Collected data:
■ ■ ■ ■ ■

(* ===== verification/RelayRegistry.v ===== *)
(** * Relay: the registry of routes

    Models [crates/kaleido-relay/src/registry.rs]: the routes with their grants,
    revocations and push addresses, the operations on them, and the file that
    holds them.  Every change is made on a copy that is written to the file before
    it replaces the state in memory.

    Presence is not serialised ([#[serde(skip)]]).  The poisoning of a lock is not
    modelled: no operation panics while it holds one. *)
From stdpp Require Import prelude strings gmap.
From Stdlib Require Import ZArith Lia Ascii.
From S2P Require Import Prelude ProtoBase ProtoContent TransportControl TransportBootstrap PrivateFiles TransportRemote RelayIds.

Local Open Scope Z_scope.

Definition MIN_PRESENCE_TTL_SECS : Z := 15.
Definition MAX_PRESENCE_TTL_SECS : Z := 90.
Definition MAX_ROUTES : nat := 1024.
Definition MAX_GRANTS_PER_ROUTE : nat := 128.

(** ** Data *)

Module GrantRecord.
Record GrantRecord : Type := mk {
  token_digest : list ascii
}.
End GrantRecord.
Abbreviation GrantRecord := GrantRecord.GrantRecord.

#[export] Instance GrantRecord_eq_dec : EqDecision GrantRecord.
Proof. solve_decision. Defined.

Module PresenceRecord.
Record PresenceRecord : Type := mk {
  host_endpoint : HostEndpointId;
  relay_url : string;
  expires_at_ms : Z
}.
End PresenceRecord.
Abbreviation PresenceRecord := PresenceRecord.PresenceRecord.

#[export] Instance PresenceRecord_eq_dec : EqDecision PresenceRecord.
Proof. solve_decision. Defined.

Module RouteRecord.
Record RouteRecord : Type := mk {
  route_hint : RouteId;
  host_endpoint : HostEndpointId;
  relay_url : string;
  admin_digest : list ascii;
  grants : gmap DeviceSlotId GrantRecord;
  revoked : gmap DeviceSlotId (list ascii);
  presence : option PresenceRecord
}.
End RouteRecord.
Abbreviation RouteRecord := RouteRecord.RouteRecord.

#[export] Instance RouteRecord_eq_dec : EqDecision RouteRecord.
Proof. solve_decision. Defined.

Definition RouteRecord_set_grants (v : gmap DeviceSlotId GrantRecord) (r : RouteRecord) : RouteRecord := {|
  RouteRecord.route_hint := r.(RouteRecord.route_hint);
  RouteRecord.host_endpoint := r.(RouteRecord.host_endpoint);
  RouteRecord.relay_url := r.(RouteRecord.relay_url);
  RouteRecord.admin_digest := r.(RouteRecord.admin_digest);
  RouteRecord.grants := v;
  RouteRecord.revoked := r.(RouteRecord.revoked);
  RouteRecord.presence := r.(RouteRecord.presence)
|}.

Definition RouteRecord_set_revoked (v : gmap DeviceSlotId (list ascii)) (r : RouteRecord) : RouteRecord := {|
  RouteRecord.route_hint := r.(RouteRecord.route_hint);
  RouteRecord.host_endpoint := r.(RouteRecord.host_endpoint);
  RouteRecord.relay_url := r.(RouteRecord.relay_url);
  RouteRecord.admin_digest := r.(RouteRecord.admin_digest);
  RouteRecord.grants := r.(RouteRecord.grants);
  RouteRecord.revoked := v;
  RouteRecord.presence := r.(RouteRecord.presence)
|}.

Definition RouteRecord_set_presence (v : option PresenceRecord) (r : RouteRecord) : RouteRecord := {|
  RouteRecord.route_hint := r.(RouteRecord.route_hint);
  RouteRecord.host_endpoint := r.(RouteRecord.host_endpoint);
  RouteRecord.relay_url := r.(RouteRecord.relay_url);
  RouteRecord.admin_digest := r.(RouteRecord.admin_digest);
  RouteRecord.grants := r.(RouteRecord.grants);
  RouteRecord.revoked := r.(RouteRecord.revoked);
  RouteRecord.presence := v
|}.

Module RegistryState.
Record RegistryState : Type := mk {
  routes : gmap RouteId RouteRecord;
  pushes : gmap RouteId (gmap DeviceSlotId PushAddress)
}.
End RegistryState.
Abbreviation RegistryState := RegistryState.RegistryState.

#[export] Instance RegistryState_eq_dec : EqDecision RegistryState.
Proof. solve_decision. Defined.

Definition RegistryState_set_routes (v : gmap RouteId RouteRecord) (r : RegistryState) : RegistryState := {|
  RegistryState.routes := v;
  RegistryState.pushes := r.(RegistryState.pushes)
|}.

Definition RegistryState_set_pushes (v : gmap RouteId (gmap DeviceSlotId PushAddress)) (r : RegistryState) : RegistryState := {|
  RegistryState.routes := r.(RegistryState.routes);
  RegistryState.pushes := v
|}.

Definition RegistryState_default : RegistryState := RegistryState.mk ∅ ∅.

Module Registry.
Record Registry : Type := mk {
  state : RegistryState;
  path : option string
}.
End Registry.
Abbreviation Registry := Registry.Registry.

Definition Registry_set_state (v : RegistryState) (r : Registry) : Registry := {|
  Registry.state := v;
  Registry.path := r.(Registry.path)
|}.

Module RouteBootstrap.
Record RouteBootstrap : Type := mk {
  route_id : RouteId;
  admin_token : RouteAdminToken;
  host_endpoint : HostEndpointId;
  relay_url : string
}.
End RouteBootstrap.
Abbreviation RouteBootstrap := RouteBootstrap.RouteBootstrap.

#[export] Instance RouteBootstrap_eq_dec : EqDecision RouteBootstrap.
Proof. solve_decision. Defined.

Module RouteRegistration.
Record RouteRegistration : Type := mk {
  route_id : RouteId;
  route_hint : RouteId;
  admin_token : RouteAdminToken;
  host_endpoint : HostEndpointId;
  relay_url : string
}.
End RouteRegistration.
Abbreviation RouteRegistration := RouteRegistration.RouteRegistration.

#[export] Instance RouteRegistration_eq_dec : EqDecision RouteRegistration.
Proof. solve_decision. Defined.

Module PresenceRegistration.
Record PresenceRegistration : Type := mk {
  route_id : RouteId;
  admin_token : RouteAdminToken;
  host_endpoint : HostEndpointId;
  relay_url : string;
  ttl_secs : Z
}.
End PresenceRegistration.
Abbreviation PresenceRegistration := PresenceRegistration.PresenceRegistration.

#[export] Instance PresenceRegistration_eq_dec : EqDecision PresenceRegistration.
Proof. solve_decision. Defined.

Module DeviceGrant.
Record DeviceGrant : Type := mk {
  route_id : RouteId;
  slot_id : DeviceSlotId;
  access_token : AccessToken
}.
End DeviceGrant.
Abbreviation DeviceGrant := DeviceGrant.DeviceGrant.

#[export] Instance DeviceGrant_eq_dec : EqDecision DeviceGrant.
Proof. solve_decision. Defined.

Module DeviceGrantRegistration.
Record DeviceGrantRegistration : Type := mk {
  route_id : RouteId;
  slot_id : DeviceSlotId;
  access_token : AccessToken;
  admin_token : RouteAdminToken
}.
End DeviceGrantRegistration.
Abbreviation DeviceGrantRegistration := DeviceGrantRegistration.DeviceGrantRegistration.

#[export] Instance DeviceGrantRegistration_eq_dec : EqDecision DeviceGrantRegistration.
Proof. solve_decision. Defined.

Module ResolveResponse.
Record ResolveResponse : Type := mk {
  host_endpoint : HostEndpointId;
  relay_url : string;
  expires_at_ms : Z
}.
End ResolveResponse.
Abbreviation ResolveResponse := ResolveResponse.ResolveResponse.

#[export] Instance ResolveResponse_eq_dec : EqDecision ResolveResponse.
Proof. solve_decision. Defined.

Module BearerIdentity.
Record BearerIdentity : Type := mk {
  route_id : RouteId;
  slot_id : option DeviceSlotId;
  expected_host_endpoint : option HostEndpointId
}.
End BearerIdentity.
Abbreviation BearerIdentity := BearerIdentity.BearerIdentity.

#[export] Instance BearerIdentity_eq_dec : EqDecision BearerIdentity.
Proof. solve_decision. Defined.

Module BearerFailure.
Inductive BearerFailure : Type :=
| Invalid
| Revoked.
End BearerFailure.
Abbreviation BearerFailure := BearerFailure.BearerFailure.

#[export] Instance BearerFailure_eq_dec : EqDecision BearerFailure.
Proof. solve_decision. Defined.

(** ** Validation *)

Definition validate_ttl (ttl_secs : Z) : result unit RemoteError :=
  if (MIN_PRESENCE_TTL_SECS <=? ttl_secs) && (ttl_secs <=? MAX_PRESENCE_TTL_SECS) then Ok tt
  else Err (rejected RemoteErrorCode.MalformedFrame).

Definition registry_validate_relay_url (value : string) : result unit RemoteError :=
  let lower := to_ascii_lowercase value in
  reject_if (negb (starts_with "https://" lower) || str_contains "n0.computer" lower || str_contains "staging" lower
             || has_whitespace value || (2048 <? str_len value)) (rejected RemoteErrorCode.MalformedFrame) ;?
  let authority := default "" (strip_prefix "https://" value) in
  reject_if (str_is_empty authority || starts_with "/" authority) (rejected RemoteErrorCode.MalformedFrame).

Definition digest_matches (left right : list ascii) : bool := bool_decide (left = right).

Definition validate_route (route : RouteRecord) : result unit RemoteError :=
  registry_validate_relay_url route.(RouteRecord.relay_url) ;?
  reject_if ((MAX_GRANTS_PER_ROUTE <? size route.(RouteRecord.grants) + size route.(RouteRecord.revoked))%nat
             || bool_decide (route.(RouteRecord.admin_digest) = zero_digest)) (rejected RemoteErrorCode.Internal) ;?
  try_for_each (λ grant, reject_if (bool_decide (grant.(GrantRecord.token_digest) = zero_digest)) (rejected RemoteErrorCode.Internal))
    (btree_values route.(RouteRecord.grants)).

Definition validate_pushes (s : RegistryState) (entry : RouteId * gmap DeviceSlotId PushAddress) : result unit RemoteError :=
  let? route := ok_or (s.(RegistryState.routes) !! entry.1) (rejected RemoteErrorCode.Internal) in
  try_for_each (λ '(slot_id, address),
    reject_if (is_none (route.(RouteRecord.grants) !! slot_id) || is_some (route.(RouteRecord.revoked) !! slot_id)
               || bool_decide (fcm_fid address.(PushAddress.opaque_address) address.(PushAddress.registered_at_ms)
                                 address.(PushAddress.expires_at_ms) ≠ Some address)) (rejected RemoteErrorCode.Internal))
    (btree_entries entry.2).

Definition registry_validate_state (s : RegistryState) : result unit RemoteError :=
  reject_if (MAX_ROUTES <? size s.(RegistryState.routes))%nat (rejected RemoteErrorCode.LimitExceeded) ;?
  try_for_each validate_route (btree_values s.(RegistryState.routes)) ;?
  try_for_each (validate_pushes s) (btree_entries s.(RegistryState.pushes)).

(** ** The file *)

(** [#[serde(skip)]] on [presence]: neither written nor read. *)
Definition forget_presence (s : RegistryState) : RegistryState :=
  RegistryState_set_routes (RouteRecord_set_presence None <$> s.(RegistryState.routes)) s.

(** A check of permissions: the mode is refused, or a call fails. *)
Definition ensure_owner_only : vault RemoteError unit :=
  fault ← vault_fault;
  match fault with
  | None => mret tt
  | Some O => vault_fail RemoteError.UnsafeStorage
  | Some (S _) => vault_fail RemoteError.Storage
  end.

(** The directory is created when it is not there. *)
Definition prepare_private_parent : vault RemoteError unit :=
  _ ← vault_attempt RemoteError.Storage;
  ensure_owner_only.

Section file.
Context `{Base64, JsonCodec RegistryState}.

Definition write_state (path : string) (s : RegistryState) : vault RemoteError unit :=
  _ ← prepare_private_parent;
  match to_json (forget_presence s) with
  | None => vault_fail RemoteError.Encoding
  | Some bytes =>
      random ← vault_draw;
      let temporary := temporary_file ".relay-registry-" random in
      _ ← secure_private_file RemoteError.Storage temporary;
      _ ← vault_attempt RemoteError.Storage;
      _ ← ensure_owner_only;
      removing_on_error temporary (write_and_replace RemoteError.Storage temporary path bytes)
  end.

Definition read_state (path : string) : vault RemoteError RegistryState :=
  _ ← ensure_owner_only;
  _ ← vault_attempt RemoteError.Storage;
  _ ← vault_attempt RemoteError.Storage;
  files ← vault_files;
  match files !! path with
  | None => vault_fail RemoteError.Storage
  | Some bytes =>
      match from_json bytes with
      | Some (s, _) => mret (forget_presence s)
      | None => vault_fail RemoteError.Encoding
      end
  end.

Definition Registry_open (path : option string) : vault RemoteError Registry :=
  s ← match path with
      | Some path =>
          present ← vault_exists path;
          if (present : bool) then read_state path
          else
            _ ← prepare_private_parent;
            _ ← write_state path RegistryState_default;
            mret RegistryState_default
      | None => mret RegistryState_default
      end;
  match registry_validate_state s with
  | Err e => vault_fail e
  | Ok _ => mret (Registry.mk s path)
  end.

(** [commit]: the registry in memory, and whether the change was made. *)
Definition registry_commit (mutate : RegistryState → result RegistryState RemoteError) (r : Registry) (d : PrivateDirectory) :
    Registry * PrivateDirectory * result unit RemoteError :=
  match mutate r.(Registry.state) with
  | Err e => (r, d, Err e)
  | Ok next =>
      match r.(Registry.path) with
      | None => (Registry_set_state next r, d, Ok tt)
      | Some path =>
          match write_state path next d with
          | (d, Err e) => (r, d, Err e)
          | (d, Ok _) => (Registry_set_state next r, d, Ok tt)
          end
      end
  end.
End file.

■ ■ ■ ■ ■

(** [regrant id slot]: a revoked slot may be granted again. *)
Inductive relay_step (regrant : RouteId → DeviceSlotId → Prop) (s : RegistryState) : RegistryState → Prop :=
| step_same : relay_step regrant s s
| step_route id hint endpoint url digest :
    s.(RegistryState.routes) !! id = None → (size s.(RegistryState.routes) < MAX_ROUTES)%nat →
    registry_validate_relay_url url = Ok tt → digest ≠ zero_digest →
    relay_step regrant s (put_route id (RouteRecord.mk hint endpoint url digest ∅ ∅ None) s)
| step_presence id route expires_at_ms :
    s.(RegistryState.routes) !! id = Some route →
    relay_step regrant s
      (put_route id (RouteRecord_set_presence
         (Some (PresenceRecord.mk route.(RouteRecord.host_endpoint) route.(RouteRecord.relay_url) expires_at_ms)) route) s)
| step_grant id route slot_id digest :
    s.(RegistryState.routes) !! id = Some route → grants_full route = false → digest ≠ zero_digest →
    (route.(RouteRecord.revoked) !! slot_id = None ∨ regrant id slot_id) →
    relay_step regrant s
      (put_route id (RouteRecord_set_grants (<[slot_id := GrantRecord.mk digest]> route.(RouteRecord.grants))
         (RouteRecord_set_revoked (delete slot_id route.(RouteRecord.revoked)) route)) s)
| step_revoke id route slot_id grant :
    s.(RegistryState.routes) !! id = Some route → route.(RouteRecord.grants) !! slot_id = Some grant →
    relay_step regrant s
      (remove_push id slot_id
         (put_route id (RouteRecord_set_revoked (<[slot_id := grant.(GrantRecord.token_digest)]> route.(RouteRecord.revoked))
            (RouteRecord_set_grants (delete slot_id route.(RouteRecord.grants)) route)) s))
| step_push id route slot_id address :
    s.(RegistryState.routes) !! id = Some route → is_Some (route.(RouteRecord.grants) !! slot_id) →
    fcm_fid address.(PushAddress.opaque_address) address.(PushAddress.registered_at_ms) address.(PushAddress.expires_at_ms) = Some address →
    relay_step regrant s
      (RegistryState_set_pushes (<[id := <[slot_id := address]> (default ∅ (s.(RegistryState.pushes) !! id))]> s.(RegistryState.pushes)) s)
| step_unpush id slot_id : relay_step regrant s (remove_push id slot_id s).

■ ■ ■ ■ ■

- [Problem details]
Number of lines holding "that" in the data: give it, with nothing else.

- [Written response]
2